* Provided records
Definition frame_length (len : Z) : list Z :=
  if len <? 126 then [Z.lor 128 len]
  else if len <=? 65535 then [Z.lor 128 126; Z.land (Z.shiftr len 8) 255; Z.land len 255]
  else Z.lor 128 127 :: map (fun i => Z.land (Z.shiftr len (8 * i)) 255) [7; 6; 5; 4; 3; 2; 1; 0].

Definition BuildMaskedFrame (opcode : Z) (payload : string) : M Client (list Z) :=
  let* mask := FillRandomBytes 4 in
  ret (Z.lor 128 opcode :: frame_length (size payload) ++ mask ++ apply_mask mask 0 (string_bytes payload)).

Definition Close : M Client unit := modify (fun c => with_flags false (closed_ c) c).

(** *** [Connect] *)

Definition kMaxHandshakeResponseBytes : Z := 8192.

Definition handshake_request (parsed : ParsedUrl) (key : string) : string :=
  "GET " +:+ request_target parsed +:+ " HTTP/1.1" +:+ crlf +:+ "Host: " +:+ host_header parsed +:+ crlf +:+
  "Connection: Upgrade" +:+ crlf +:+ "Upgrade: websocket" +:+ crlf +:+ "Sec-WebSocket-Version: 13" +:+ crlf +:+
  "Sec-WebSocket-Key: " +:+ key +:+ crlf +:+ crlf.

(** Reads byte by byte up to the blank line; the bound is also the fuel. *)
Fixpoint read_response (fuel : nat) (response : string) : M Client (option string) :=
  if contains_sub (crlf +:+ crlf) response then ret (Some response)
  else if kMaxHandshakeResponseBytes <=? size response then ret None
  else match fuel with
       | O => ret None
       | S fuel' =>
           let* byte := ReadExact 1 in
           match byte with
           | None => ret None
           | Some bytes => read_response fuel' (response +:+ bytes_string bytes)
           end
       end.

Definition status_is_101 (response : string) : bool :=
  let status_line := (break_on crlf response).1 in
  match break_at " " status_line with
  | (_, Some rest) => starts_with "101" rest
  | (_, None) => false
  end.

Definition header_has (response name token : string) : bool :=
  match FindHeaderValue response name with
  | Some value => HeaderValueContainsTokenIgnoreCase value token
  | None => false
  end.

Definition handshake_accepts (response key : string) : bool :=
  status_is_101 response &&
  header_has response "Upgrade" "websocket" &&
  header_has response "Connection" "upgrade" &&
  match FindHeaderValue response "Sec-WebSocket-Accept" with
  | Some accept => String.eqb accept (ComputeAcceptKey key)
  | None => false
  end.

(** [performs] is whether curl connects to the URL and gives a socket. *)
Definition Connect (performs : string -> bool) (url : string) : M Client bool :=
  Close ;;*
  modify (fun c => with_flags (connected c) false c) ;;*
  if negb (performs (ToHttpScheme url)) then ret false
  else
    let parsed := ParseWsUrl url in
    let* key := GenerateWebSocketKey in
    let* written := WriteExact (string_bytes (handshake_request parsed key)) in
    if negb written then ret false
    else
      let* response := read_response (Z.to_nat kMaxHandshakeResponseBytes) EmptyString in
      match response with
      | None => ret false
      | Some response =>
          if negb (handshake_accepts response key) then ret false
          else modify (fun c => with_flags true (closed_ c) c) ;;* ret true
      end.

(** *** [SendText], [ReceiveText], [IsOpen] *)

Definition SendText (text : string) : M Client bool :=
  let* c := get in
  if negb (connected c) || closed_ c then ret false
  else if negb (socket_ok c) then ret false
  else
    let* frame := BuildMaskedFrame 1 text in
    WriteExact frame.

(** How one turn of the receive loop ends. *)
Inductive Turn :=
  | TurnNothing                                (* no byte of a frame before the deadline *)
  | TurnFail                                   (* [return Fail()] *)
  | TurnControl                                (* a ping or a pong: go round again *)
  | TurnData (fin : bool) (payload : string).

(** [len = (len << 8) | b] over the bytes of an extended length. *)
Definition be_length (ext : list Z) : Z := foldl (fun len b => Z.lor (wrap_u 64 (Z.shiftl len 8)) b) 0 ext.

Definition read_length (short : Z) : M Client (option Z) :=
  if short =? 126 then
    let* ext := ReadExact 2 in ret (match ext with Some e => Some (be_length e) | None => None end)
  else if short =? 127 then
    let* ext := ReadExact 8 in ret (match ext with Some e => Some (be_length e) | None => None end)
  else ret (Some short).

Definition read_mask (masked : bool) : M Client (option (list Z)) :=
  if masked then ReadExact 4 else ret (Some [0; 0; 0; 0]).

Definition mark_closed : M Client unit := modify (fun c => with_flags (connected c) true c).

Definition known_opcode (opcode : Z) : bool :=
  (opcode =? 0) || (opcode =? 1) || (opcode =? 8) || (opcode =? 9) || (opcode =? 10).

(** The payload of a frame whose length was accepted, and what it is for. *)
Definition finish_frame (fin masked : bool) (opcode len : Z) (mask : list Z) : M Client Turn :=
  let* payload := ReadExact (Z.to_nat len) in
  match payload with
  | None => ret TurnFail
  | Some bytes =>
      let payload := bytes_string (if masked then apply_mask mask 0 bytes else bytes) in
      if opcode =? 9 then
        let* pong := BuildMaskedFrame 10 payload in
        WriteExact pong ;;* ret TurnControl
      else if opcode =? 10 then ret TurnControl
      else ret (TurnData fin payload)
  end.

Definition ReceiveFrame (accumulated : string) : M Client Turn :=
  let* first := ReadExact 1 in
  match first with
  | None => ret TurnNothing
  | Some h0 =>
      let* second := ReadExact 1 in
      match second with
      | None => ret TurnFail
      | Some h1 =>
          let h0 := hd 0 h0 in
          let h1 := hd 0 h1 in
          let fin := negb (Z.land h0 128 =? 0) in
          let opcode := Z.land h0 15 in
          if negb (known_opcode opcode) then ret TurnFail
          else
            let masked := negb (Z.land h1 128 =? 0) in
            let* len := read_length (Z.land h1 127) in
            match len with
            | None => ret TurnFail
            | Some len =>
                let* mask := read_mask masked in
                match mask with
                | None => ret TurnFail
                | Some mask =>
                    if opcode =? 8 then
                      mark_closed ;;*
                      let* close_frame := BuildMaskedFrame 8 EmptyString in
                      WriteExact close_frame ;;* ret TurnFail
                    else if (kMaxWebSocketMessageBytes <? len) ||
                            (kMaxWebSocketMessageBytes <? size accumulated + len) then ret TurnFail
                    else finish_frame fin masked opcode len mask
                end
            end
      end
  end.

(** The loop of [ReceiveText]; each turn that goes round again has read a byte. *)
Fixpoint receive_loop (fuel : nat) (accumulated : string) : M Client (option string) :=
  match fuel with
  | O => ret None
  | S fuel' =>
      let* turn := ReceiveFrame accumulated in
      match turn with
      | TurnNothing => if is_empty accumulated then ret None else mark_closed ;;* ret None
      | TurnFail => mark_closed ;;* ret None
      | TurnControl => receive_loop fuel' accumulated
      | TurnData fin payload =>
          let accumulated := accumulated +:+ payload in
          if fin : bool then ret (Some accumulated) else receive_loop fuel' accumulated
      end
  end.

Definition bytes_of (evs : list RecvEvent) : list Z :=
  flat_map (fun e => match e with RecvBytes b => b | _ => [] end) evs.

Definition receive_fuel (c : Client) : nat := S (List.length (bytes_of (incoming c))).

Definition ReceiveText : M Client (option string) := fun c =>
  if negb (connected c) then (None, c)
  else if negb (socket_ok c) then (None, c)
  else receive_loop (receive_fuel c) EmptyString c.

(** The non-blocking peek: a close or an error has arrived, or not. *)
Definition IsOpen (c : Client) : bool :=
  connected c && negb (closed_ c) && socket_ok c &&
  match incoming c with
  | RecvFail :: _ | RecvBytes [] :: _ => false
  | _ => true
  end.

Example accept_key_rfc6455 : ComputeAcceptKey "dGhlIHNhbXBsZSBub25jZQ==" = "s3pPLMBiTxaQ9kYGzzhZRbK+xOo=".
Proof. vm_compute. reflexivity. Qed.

* Activity
When copying the data above, please keep exactly the lines from its first line through the line with "let* mask := FillRandomBytes 4 in", both ends included, and drop the rest.

* Solved exercise
Definition frame_length (len : Z) : list Z :=
  if len <? 126 then [Z.lor 128 len]
  else if len <=? 65535 then [Z.lor 128 126; Z.land (Z.shiftr len 8) 255; Z.land len 255]
  else Z.lor 128 127 :: map (fun i => Z.land (Z.shiftr len (8 * i)) 255) [7; 6; 5; 4; 3; 2; 1; 0].

Definition BuildMaskedFrame (opcode : Z) (payload : string) : M Client (list Z) :=
  let* mask := FillRandomBytes 4 in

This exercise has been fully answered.